"Oh, cute idea for an advertisement: 'Mock Turtle served by Mock Marquis.'"

A titter went round the room among those who had enough English to understand the joke, and there was even a faint, suppressed sound of laughter at Mrs. Milton's table.

Loveland turned white. He had an impulse to hurl the broken dishes, now collected on the tray, straight at Cohen's oiled black head; and a week ago he would have done so without stopping to reflect. But he had lived longer in six days since landing in New York than in as many years before; and he was learning a lesson which no one had even tried to teach him in the past; mastery of himself.

He knew that if he took violent revenge upon the insolent young Jew, his late shipmates and their friends would delight in the exhibition.

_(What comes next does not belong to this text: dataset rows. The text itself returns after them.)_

Lemma batches_indexed_app evs evs' :
batches_indexed evs → batches_indexed evs' → batches_indexed (evs ++ evs').
Proof. induction 1; intros H'; simpl; auto using batches_indexed. Qed.

Lemma batches_indexed_not_disabled evs :
batches_indexed evs → IndexDisabled ∉ evs.
Proof.
induction 1 as [|ids evs _ IH|ids evs _ IH]; intros Hin.
- by apply elem_of_nil in Hin.
- apply elem_of_cons in Hin as [?|?]; [done|auto].
- apply elem_of_cons in Hin as [?|Hin]; [done|].
  apply elem_of_cons in Hin as [?|?]; [done|auto].
Qed.

Lemma accepted_ids_app evs evs' :
accepted_ids (evs ++ evs') = accepted_ids evs ++ accepted_ids evs'.
Proof. apply flat_map_app. Qed.

Lemma accepted_ids_exhausted ids : accepted_ids (retries_exhausted ids) = [].
Proof. done. Qed.

(** The two attempts at one batch, with the vector store set. *)
Lemma attempt_batch_trace batch_ids w :
vectorstore w = true →
∃ success new w',
  attempt_batch env batch_ids 0 max_retries w = (Ok success, w')
  ∧ index_events w' = index_events w ++ new
  ∧ embeddings w' = embeddings w
  ∧ (success = true ∧ batches_indexed new ∧ accepted_ids new = batch_ids
       ∧ vectorstore w' = true
     ∨ success = false ∧ new = retries_exhausted batch_ids ∧ vectorstore w' = false).
Proof.
intros Hvs. simpl. unfold try_except, mbind, M_bind, add_documents. rewrite Hvs.
destruct (add_documents_ok env _ batch_ids).
{ eexists true, [AddDocuments batch_ids true], _. split; [reflexivity|].
  split; [done|]. split; [done|]. left.
  split; [done|]. split; [repeat constructor|]. split; [|done].
  unfold accepted_ids. simpl. by rewrite app_nil_r. }
simpl. rewrite Hvs.
destruct (add_documents_ok env _ batch_ids).
- eexists true, [AddDocuments batch_ids false; AddDocuments batch_ids true], _.
  split; [reflexivity|]. split; [simpl; by rewrite <- app_assoc|]. split; [done|].
  left. split; [done|]. split; [repeat constructor|]. split; [|done].
  unfold accepted_ids. simpl. by rewrite app_nil_r.
- eexists false, (retries_exhausted batch_ids), _.
  split; [reflexivity|]. split; [simpl; by rewrite <- !app_assoc|]. split; [done|].
  right. done.
Qed.

(** The batch loop, entered with the vector store set: the batches are
  indexed one after the other, until one is rejected twice. *)
Lemma index_batches_trace doc_id n total :
∀ starts vector_ids w,
  vectorstore w = true →
  ∃ new w' indexed,
    index_batches env doc_id n total starts vector_ids w
    = (Ok (vector_ids ++ accepted_ids new), w')
    ∧ index_events w' = index_events w ++ new
    ∧ embeddings w' = embeddings w
    ∧ accepted_ids new = concat (map (batch_ids_of doc_id n) indexed)
    ∧ (indexed = starts ∧ batches_indexed new ∧ vectorstore w' = true
       ∨ ∃ earlier batch_idx rest,
           starts = indexed ++ batch_idx :: rest
           ∧ batches_indexed earlier
           ∧ new = earlier ++ retries_exhausted (batch_ids_of doc_id n batch_idx)
           ∧ vectorstore w' = false).
Proof.
induction starts as [|batch_idx starts IH]; intros vector_ids w Hvs.
{ exists [], w, []. cbn [index_batches]. rewrite !app_nil_r.
  split; [done|]. split; [done|]. split; [done|]. split; [done|].
  left. split; [done|]. split; [constructor|done]. }
cbn [index_batches].
destruct (attempt_batch_trace (batch_ids_of doc_id n batch_idx) w Hvs)
  as (success & new1 & w1 & Ha & He1 & Hemb1 & Hcase).
erewrite bind_ok by exact Ha. erewrite bind_ok by done.
destruct Hcase as [(-> & Hind1 & Hids1 & Hvs1)|(-> & -> & Hvs1)].
- rewrite Hvs1. cbn [negb andb]. erewrite bind_ok by apply update_progress_eq.
  match goal with
  | |- context [index_batches _ _ _ _ _ ?v ?w2] =>
      destruct (IH v w2) as (new2 & w' & indexed & -> & He2 & Hemb2 & Hids2 & Hcase)
  end.
  { by rewrite progress_step_vectorstore. }
  rewrite progress_step_index_events in He2. rewrite progress_step_embeddings in Hemb2.
  exists (new1 ++ new2), w', (batch_idx :: indexed).
  rewrite accepted_ids_app, Hids1, <- app_assoc.
  split; [done|]. split; [by rewrite He2, He1, <- app_assoc|].
  split; [congruence|]. split; [simpl; by rewrite Hids2|].
  destruct Hcase as [(-> & Hind2 & Hvs')|(earlier & b & rest & -> & Hind2 & -> & Hvs')].
  + left. split; [done|]. split; [by apply batches_indexed_app|done].
  + right. exists (new1 ++ earlier), b, rest.
    split; [done|]. split; [by apply batches_indexed_app|].
    split; [by rewrite <- app_assoc|done].
- rewrite Hvs1. cbn [negb andb].
  exists (retries_exhausted (batch_ids_of doc_id n batch_idx)), w1, [].
  rewrite accepted_ids_exhausted, app_nil_r.
  split; [done|]. split; [done|]. split; [done|]. split; [done|].
  right. exists [], batch_idx, starts. split; [done|]. split; [constructor|done].
Qed.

They would think that they were getting their money's worth out of the show, and Loveland determined not to play mountebank for their entertainment.

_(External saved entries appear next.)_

(** * The graph IR of graph_builder: Node, Operator, Variable

    A shallow embedding of [src/graph_builder/graph/graph.py].

    Python objects live in a heap and are named by references, so that
    object identity ([is], [is not]) is equality of references and a
    mutation made through one reference is seen through every other one.
    Every method is a function from the heap to an outcome and a heap: the
    heap that comes with a raised exception is the heap the caller observes
    when it catches it, mutations made before the [raise] included. *)

From stdpp Require Import base option list gmap strings.
From Stdlib Require Import ZArith.

Open Scope Z_scope.

(** ** Python values, exceptions and dicts *)

(** The messages of the [KeyError]s raised in graph.py, and the one raised
    by [set.remove] on an absent element. *)
Inductive key_error :=
  | NotInputOf          (* f"'{name}' is not input of {self}" *)
  | NotOutputOf         (* f"'{name}' is not output of {self}" *)
  | AlreadyRegistered   (* f"{var} has been registered as ... output already." *)
  | MissingElement      (* set.remove(x) with x absent *)
  | MissingKey.         (* dict.pop(k) with k absent *)

Inductive exn :=
  | KeyError (msg : key_error)
  | UnboundLocalError
  | AssertionError
  | TypeError
  | AttributeError.

(** What a call does: it returns, it raises, or it is [Stuck] on a reference
    that names no object.  [Stuck] is not a Python behaviour (a Python
    reference always names a live object); the theorems assume live
    references and show that it does not arise. *)
Inductive outcome (A : Type) :=
  | Return (a : A)
  | Raise (e : exn)
  | Stuck.
Arguments Return {A} a.
Arguments Raise {A} e.
Arguments Stuck {A}.

(** A parameter value ([Dict[str, any]]). *)
Inductive value :=
  | VStr (s : string)
  | VInt (z : Z).

(** A Python [dict]: its items in insertion order.  Keys are unique
    ([dict_wf]); assignment to a present key keeps the key's position. *)
Abbreviation dict K V := (list (K * V)) (only parsing).

Section Dict.
Context {K V : Type} `{EqDecision K}.

Definition dict_wf (d : dict K V) : Prop := NoDup d.*1.

(* d.get(k) *)
Fixpoint dict_get (k : K) (d : dict K V) : option V :=
  match d with
  | [] => None
  | (k', v) :: r => if decide (k' = k) then Some v else dict_get k r
  end.

(* d[k] = v *)
Fixpoint dict_set (k : K) (v : V) (d : dict K V) : dict K V :=
  match d with
  | [] => [(k, v)]
  | (k', v') :: r =>
      if decide (k' = k) then (k', v) :: r else (k', v') :: dict_set k v r
  end.

(* d without the item of key k *)
Fixpoint dict_del (k : K) (d : dict K V) : dict K V :=
  match d with
  | [] => []
  | (k', v') :: r => if decide (k' = k) then r else (k', v') :: dict_del k r
  end.

(* d.pop(k): the value and the remaining dict, None for KeyError *)
Definition dict_pop (k : K) (d : dict K V) : option (V * dict K V) :=
  match dict_get k d with
  | Some v => Some (v, dict_del k d)
  | None => None
  end.

(* dict(pairs) *)
Definition dict_of_pairs (l : list (K * V)) : dict K V :=
  foldl (λ d kv, dict_set kv.1 kv.2 d) [] l.
End Dict.

(** ** The axis-order trait (external: graph_builder.graph.variables) *)

(** Modelled from the spec: an axis is a named axis of a shape; the module
    that declares the axes is not part of the source. *)
Definition Axis := string.

(** Modelled from the spec: the axis-order trait [VA.AxisOrder], which is
    declared outside graph.py: "an ordered list of named axes", with its
    declared axis count [ndim]. *)
Record AxisOrder := mkAxisOrder {
  ndim : nat;
  axes : list Axis;
}.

Pale, but perfectly composed in appearance, he did not even look towards Cohen, and seemed to take no more notice of the young man's impertinence than of the barking of some mongrel dog, too feeble to be kicked.

Ardently Loveland longed to get out of the room and to stay out, but though he could have escaped by carrying the broken dishes into the kitchen, he would not deign to turn his back on the enemy. He gave the tray to Blinkey and obeyed a gesture of Alexander's which sent him to take a new order from the Italians.

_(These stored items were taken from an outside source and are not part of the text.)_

Lemma falsy_required_field_at_zero_amount :
  POST (request_with Sample.zero_amount []) =
  POST (request_with (delete "jumlah" Sample.zero_amount) []) /\
  exists named,
    In named requiredFields /\
    POST (request_with Sample.zero_amount []) =
    Return (json (obj [("error", VStr ("Field '" +:+ named +:+ "' is required"))]) 400) /\
    ((forall other, In other requiredFields -> other <> "jumlah" ->
        ToBoolean (prop Sample.zero_amount other) = true) ->
     named = "jumlah") /\
    (forall (S : Type) (st : Store S) (s : S),
       calls (exec st (POST (request_with Sample.zero_amount [])) s) = []).
Proof.
  apply (falsy_required_field Sample.zero_amount [] "jumlah" (VNum (of_Z 0))).
  - right. right. right. left. reflexivity.
  - reflexivity.
  - reflexivity.
Defined.



Example zero_amount_answer :
  POST (request_with Sample.zero_amount []) =
  Return (json (obj [("error", VStr "Field 'jumlah' is required")]) 400).
Proof. reflexivity. Qed.

Example empty_member_answer :
  POST (request_with (<["anggota_id" := VStr ""]> Sample.instalment) []) =
  Return (json (obj [("error", VStr "Field 'anggota_id' is required")]) 400).
Proof. reflexivity. Qed.

Example empty_direction_answer :
  POST (request_with (<["tipe_transaksi" := VStr ""]> Sample.instalment) []) =
  Return (json (obj [("error", VStr "Field 'tipe_transaksi' is required")]) 400).
Proof. reflexivity. Qed.

Example empty_source_answer :
  POST (request_with (<["source_type" := VStr ""]> Sample.instalment) []) =
  Return (json (obj [("error", VStr "Field 'source_type' is required")]) 400).
Proof. reflexivity. Qed.

(** A body that is [null] is not answered with status 400: reading its
    first field throws, and the handler answers 500. *)
Example null_body_answer (ps : list (string * string)) :
  POST {| json_body := Some VNull; searchParams := ps |} = Return unexpected.
Proof. reflexivity. Qed.

(** C4, as the specification states it, fails: the body of the
    specification's own example has [source_type] ["tabungan"] and no
    [jenis_tabungan_id], and is answered with the message about the
    missing [anggota_id], not with the one about the savings type. *)
Lemma C4_counterexample :
  Sample.no_member !! "source_type" = Some (VStr "tabungan") /\
  Sample.no_member !! "jenis_tabungan_id" = None /\
  POST (request_with Sample.no_member []) =
    Return (json (obj [("error", VStr "Field 'anggota_id' is required")]) 400) /\
  POST (request_with Sample.no_member []) <> Return jenis_tabungan_required.
Proof.
  split; [reflexivity|]. split; [reflexivity|]. split; [reflexivity|].
  intros H. apply (f_equal (fun a =>
    match a with Return r => get (body r) "error" | _ => None end)) in H.
  vm_compute in H. discriminate.
Qed.

(** C4, amended: a create request whose four required fields are present
    (and not falsy), whose [source_type] is ["tabungan"] and which has no
    [jenis_tabungan_id] (or a falsy one) is answered with status 400 and
    the message [Jenis tabungan harus dipilih untuk setoran atau
    penarikan]; no store call is made. *)
Theorem C4_savings_type_required (props : gmap string value)
  (ps : list (string * string)) :
  (forall field, In field requiredFields -> ToBoolean (prop props field) = true) ->
  props !! "source_type" = Some (VStr "tabungan") ->
  ToBoolean (prop props "jenis_tabungan_id") = false ->
  POST (request_with props ps) =
    Return
      (json
         (obj [("error",
                 VStr "Jenis tabungan harus dipilih untuk setoran atau penarikan")])
         400) /\
  (forall (S : Type) (st : Store S) (s : S),
     calls (exec st (POST (request_with props ps)) s) = []).
Proof.
  intros Hreq Hsource Hjenis.
  assert (E : POST (request_with props ps) = Return jenis_tabungan_required).
  { unfold POST, request_with, POST_body. cbn [json_body].
    rewrite for_each_required_obj.
    destruct (first_missing props requiredFields) as [named|] eqn:Hm.
    - apply first_missing_Some in Hm as [Hin Hfalsy].
      rewrite (Hreq named Hin) in Hfalsy. discriminate.
    - cbn [get]. rewrite (prop_present _ _ _ Hsource).
      unfold not. rewrite Hjenis. reflexivity. }
  split; [exact E|].
  intros S st s. rewrite E. reflexivity.
Qed.

Lemma C4_savings_type_required_witness :
  POST (request_with Sample.savings_without_type []) =
    Return
      (json
         (obj [("error",
                 VStr "Jenis tabungan harus dipilih untuk setoran atau penarikan")])
         400) /\
  (forall (S : Type) (st : Store S) (s : S),
     calls (exec st (POST (request_with Sample.savings_without_type [])) s) = []).
Proof.
  apply (C4_savings_type_required Sample.savings_without_type []).
  - intros field [<-|[<-|[<-|[<-|[]]]]]; reflexivity.
  - reflexivity.
  - reflexivity.
Defined.

(** C5: for a create request that passes validation, the loan reference
    handed to [add_transaction] is the body's [pembiayaan_id] when that is
    present, else its [pinjaman_id] when that is present, else null.  So a
    request with [pembiayaan_id] = X records X, with or without a
    [pinjaman_id]. *)
Theorem C5_loan_reference (props : gmap string value) (ps : list (string * string)) :
  passes_validation props = true ->
  exists params k,
    POST (request_with props ps) = Rpc_add_transaction params k /\
    p_pembiayaan_id params =
      (if ToBoolean (prop props "pembiayaan_id") then prop props "pembiayaan_id"
       else if ToBoolean (prop props "pinjaman_id") then prop props "pinjaman_id"
       else VNull) /\
    (forall X, props !! "pembiayaan_id" = Some X -> ToBoolean X = true ->
       p_pembiayaan_id params = X) /\
    (forall Y, props !! "pembiayaan_id" = None ->
       props !! "pinjaman_id" = Some Y -> ToBoolean Y = true ->
       p_pembiayaan_id params = Y) /\
    (props !! "pembiayaan_id" = None -> props !! "pinjaman_id" = None ->
       p_pembiayaan_id params = VNull).
Proof.
  intros Hvalid. eexists. eexists.
  split; [exact (POST_valid props ps Hvalid)|].
  cbn [p_pembiayaan_id]. unfold or.
  split.
  { destruct (ToBoolean (prop props "pembiayaan_id")) eqn:E1; rewrite ?E1;
      [reflexivity|].
    destruct (ToBoolean (prop props "pinjaman_id")) eqn:E2; rewrite ?E2;
      reflexivity. }
  split.
  { intros X HX HtX. rewrite (prop_present _ _ _ HX), HtX, HtX. reflexivity. }
  split.
  { intros Y Hnone HY HtY.
    rewrite (prop_absent _ _ Hnone), (prop_present _ _ _ HY).
    cbn [ToBoolean]. rewrite HtY. reflexivity. }
  intros H1 H2. rewrite (prop_absent _ _ H1), (prop_absent _ _ H2). reflexivity.
Qed.

Lemma C5_loan_reference_witness :
  exists params k,
    POST (request_with Sample.instalment_both_names []) =
      Rpc_add_transaction params k /\
    p_pembiayaan_id params =
      (if ToBoolean (prop Sample.instalment_both_names "pembiayaan_id")
       then prop Sample.instalment_both_names "pembiayaan_id"
       else if ToBoolean (prop Sample.instalment_both_names "pinjaman_id")
       then prop Sample.instalment_both_names "pinjaman_id"
       else VNull) /\
    (forall X, Sample.instalment_both_names !! "pembiayaan_id" = Some X ->
       ToBoolean X = true -> p_pembiayaan_id params = X) /\
    (forall Y, Sample.instalment_both_names !! "pembiayaan_id" = None ->
       Sample.instalment_both_names !! "pinjaman_id" = Some Y ->
       ToBoolean Y = true -> p_pembiayaan_id params = Y) /\
    (Sample.instalment_both_names !! "pembiayaan_id" = None ->
     Sample.instalment_both_names !! "pinjaman_id" = None ->
     p_pembiayaan_id params = VNull).
Proof.
  apply (C5_loan_reference Sample.instalment_both_names []).
  reflexivity.
Defined.

Example new_name_alone_recorded :
  exists params, fst (run_POST Sample.instalment Sample.refusing_store)
                 = [Called_add_transaction params] /\
                 p_pembiayaan_id params = VStr "l-1".
Proof. eexists. split; reflexivity. Qed.

Example new_name_wins :
  exists params, fst (run_POST Sample.instalment_both_names Sample.refusing_store)
                 = [Called_add_transaction params] /\
                 p_pembiayaan_id params = VStr "l-1".
Proof. eexists. split; reflexivity. Qed.

Example legacy_name_accepted :
  exists params,
    fst (run_POST (<["pinjaman_id" := VStr "l-0"]>
                     (delete "pembiayaan_id" Sample.instalment))
           Sample.refusing_store)
    = [Called_add_transaction params] /\
    p_pembiayaan_id params = VStr "l-0".
Proof. eexists. split; reflexivity. Qed.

"I don't believe he'll come to wait on us," whispered Mrs. Milton to Tony Kidd. "If he doesn't, it will have been hardly worth the fag of coming all this way downtown. His handing us our things would have been the best fun of all."

"I think you'll get your fun," mumbled Tony. But he was not enjoying himself.

"Of course the man's a fraud, and deserves all he's got," the journalist thought. "But I'm hanged if I like seeing him take his medicine. He's a good plucked one, anyhow."

Never glancing at the eight faces, which watched his every movement with sixteen brilliant eyes, Loveland passed their table and went to tell the cook that the Italian party would have a rum omelet in place of the lost ice-cream. Cohen's fried oysters were ready, the Pole having just served them, and now the second course of the dinner—begun already with Blue Points—was waiting for the "swells." It was soup, and Loveland had either to carry it in, and serve it himself, or else to show that the torture of the lash was beyond his endurance.